PARÁ FECHA 2017 COM ALTA COBERTURA VACINAL CONTRA A FECBRE AFTOSA

A Agência de Defesa Agropecuária do Estado (Adepará) concluiu o relatório com o resultado da última campanha de vacinação contra febre aftosa, realizada em novembro de 2017 em todo o Estado. O Pará se manteve entre os estados brasileiros que tem maior cobertura vacinal, com a imunização de 7.907.328 bovinos e bubalinos, o que representa 98,07% do rebanho. Para permanecer como área livre de febre aftosa com vacinação, segundo meta exigida pela Organização Mundial de Saúde Animal (OIE), o estados precisam ter um índice de no mínimo 90% de vacinação.

Nesta etapa foram vacinados apenas bovinos e bubalinos de 0 a 24 meses de idade, diferente da primeira etapa, realizada sempre no mês de maio, em que são vacinados todos os animais, independentemente da idade. Em todas as etapas realizadas no ano de 2017, a cobertura vacinal foi acima de 97%, algo que tem se mantido ao longo dos anos, desde a criação da Adepará.
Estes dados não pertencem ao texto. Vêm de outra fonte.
(* ===== verification/PyBase.v ===== *)
(** Python values the engine is built from: [str], [bytes], and the exceptions
    of [src/imustore/errors.py] together with the built-in ones the code raises. *)

From Stdlib Require Import Structures.Orders Structures.OrdersTac Ascii String.
From S2P Require Import Prelude.

(** * Strings *)

(** A Python [str] is a sequence of code points; comparison is lexicographic on
    code points. *)
Definition pystr : Set := list N.

(** The [str] of an ASCII literal. *)
Fixpoint str (s : string) : pystr :=
  match s with
  | EmptyString => []
  | String a s => N_of_ascii a :: str s
  end.

Fixpoint str_compare (a b : pystr) : comparison :=
  match a, b with
  | [], [] => Eq
  | [], _ :: _ => Lt
  | _ :: _, [] => Gt
  | x :: a, y :: b =>
      match N.compare x y with Eq => str_compare a b | c => c end
  end.

Definition str_ltb (a b : pystr) : bool :=
  match str_compare a b with Lt => true | _ => false end.
Definition str_leb (a b : pystr) : bool := negb (str_ltb b a).
Definition str_eqb (a b : pystr) : bool := bool_decide (a = b).

(** [s.startswith(prefix)] *)
Fixpoint startswith (s prefix : pystr) {struct prefix} : bool :=
  match prefix, s with
  | [], _ => true
  | p :: prefix, c :: s => N.eqb p c && startswith s prefix
  | _ :: _, [] => false
  end.

Definition str_lt (a b : pystr) : Prop := str_compare a b = Lt.
Definition str_le (a b : pystr) : Prop := str_lt a b \/ a = b.

Lemma str_compare_eq a b : str_compare a b = Eq <-> a = b.
Proof.
  revert b; induction a as [|x a IH]; intros [|y b]; simpl; try (split; congruence).
  destruct (N.compare_spec x y) as [->|H|H]; [rewrite IH|..]; split; try congruence;
    intros [=]; subst; lia.
Qed.

Lemma str_compare_antisym a b : str_compare b a = CompOpp (str_compare a b).
Proof.
  revert b; induction a as [|x a IH]; intros [|y b]; simpl; try done.
  rewrite (N.compare_antisym x y). destruct (N.compare x y); simpl; auto.
Qed.

Lemma str_lt_irrefl a : ~ str_lt a a.
Proof. unfold str_lt. rewrite (proj2 (str_compare_eq a a)); congruence. Qed.

Lemma str_lt_trans a b c : str_lt a b -> str_lt b c -> str_lt a c.
Proof.
  unfold str_lt. revert b c; induction a as [|x a IH]; intros [|y b] [|z c]; simpl; try done.
  destruct (N.compare_spec x y) as [->|H|H]; try done.
  - destruct (N.compare_spec y z) as [->|H2|H2]; try done. apply IH.
  - intros _. destruct (N.compare_spec y z) as [->|H2|H2]; try done; intros _.
    + by rewrite (proj2 (N.compare_lt_iff _ _) H).
    + by rewrite (proj2 (N.compare_lt_iff x z)) by lia.
Qed.

Lemma str_lt_total a b : str_lt a b \/ a = b \/ str_lt b a.
Proof.
  unfold str_lt. rewrite (str_compare_antisym a b).
  destruct (str_compare a b) eqn:E; simpl; auto.
  right; left. by apply str_compare_eq.
Qed.

#[global] Instance str_lt_strict : StrictOrder str_lt.
Proof. split; [exact str_lt_irrefl|exact str_lt_trans]. Qed.
#[global] Instance str_lt_dec a b : Decision (str_lt a b).
Proof. unfold str_lt. apply _. Defined.

(** [key_order] decides goals over the total order of keys. *)
Module KeyOrder <: TotalOrder.
Definition t := pystr.
Definition eq := @eq pystr.
Definition eq_equiv : Equivalence eq := _.
Definition lt := str_lt.
Definition le := str_le.
Definition lt_strorder : StrictOrder lt := _.
Lemma lt_compat : Proper (eq ==> eq ==> iff) lt.
Proof. unfold eq. intros ?? -> ?? ->. done. Qed.
Lemma le_lteq x y : le x y <-> lt x y \/ eq x y.
Proof. done. Qed.
Lemma lt_total x y : lt x y \/ eq x y \/ lt y x.
Proof. apply str_lt_total. Qed.
End KeyOrder.
Module KeyTac := MakeOrderTac KeyOrder KeyOrder.

Ltac key_order :=
  change str_lt with KeyOrder.lt in *; change str_le with KeyOrder.le in *;
  change (@eq pystr) with KeyOrder.eq in *; KeyTac.order.

Lemma str_ltb_lt a b : str_ltb a b = true <-> str_lt a b.
Proof. unfold str_ltb, str_lt. destruct (str_compare a b); split; congruence. Qed.

Lemma str_le_not_lt a b : str_le b a <-> ~ str_lt a b.
Proof.
  split; [intros ??; key_order|]. intros H.
  destruct (str_lt_total a b) as [?|[?|?]]; unfold str_le; auto. tauto.
Qed.

Lemma str_ltb_ge a b : str_ltb a b = false <-> str_le b a.
Proof. by rewrite <- not_true_iff_false, str_ltb_lt, str_le_not_lt. Qed.

Lemma str_leb_le a b : str_leb a b = true <-> str_le a b.
Proof. unfold str_leb. by rewrite negb_true_iff, str_ltb_ge. Qed.

Lemma str_ltb_spec a b : reflect (str_lt a b) (str_ltb a b).
Proof. apply iff_reflect. symmetry. apply str_ltb_lt. Qed.

Lemma str_leb_spec a b : reflect (str_le a b) (str_leb a b).
Proof. apply iff_reflect. symmetry. apply str_leb_le. Qed.

Lemma str_eqb_spec a b : reflect (a = b) (str_eqb a b).
Proof. apply bool_decide_reflect. Qed.

Lemma startswith_spec s p : startswith s p = true <-> exists t, s = p ++ t.
Proof.
  revert s; induction p as [|c p IH]; intros s; simpl.
  { split; [by exists s|done]. }
  destruct s as [|d s]; [split; [done|intros [t Ht]; done]|].
  rewrite andb_true_iff, N.eqb_eq, IH. split.
  - intros [-> [t ->]]. by exists t.
  - intros [t [= -> ->]]. eauto.
Qed.

Ltac str_cases :=
  repeat match goal with
  | |- context [str_ltb ?a ?b] => destruct (str_ltb_spec a b)
  | |- context [str_leb ?a ?b] => destruct (str_leb_spec a b)
  | |- context [str_eqb ?a ?b] => destruct (str_eqb_spec a b)
  end.

(** * Exceptions *)

(** Why [physical.py] reports a [DatabaseCorruptionError]; one constructor per
    raise site. *)
Inductive corruption : Type :=
| UnsupportedFormatVersion (version : Z)
| NoValidMetaSlot
| InvalidRecordAddress
| MissingRecordHeader (address : Z)
| TruncatedRecord (address : Z)
| RecordChecksumMismatch (address : Z)
| TruncatedRecordHeader (address : Z)
| RecordTableUnclean.

(** The exceptions the modelled code raises. [RecursionError] is what a
    recursion (or a fuel-bounded loop of the model) that goes too deep raises;
    [StructError] is [struct.error], [UnpicklingError] an undecodable node;
    [UnicodeError] stands for its subclasses for encoding and decoding;
    [ProtocolError] and the three after it belong to the network server and
    [asyncio], the last two to the storage simulation. *)
Inductive exn : Type :=
| KeyError (key : pystr)
| IndexError
| AttributeError
| ValueError
| TypeError
| StructError
| UnpicklingError
| RecursionError
| ImmuStoreError
| DatabaseClosedError
| DatabaseCorruptionError (why : corruption)
| KeyEncodingError
| ConflictError (key : pystr)
| SimCrash
| UnicodeError
| ProtocolError (message : pystr)
| IncompleteReadError
| LimitOverrunError
| QueueFull
| JSONDecodeError
| InvariantError
| AssertionError.

#[global] Instance corruption_eq_dec : EqDecision corruption.
Proof. solve_decision. Defined.
#[global] Instance exn_eq_dec : EqDecision exn.
Proof. solve_decision. Defined.

Abbreviation res A := (result exn A).
Abbreviation St S A := (stx exn S A).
Para o diretor geral do órgão estadual, Luiz Pinto, o sucesso da campanha de vacinação contra a aftosa deve-se ao trabalho institucional realizado pelo governo, ao compromisso dos produtores com a vacinação e ao empenho dos técnicos da Adepará. “Essa meta tem um grande significado para os criadores e para a população como um todo, comprovando mais uma vez que o rebanho paraense está imune e que vem sendo cumprida a meta preconizada pelo Ministério da Agricultura”, afirma.

Na avaliação do gerente do Programa Estadual de Erradicação da Febre Aftosa da Adepará, George Santos, o alcance de uma cobertura vacinal superior a 98%, demonstra que o produtor paraense está consciente da importância de manter o gado vacinado. “Tivemos 26 municípios que alcançaram 100% de vacinação na última campanha, o que demonstra o compromisso do produtor em manter a sanidade do seu rebanho", destacou.

Ainda segundo George, a última etapa de vacinação foi bem aceita pelos produtores. "Como foram vacinados apenas os animais de 0 a 24 meses, os produtores tiveram uma economia de 60% com a compra das vacinas, já que os plantéis têm maioria de animais acima de 25 meses. Quando não for mais necessário vacinar, o produtor vai ser o maior beneficiado pelo cumprimento de todas as etapas de imunização, fundamentais para o alcance do status de livre da aftosa sem vacinação”, concluiu.

O criador que não vacinou e não declarou será notificado e autuado, ficando impedido de retirar a Guia de Trânsito Animal (GTA), circular e ou comercializar os animais até que a situação seja regularizada junto à Adepará.

Rebanho imunizado

O rebanho do Pará é o quinto maior do Brasil, com mais de 20 milhões de cabeças e, desde 2014, o estado é reconhecido pela OIE como área livre da febre aftosa com vacinação. Ainda em 2017 a Adepará deu início ao processo para se tornar área livre da doença sem vacinação até 2020, conforme o planejamento do Ministério da Agricultura, Pecuária e Abastecimento (Mapa), que prevê a retirada da vacina em todo o país. A meta é que até 2023 o Brasil conquiste o status de zona livre da aftosa sem vacinação.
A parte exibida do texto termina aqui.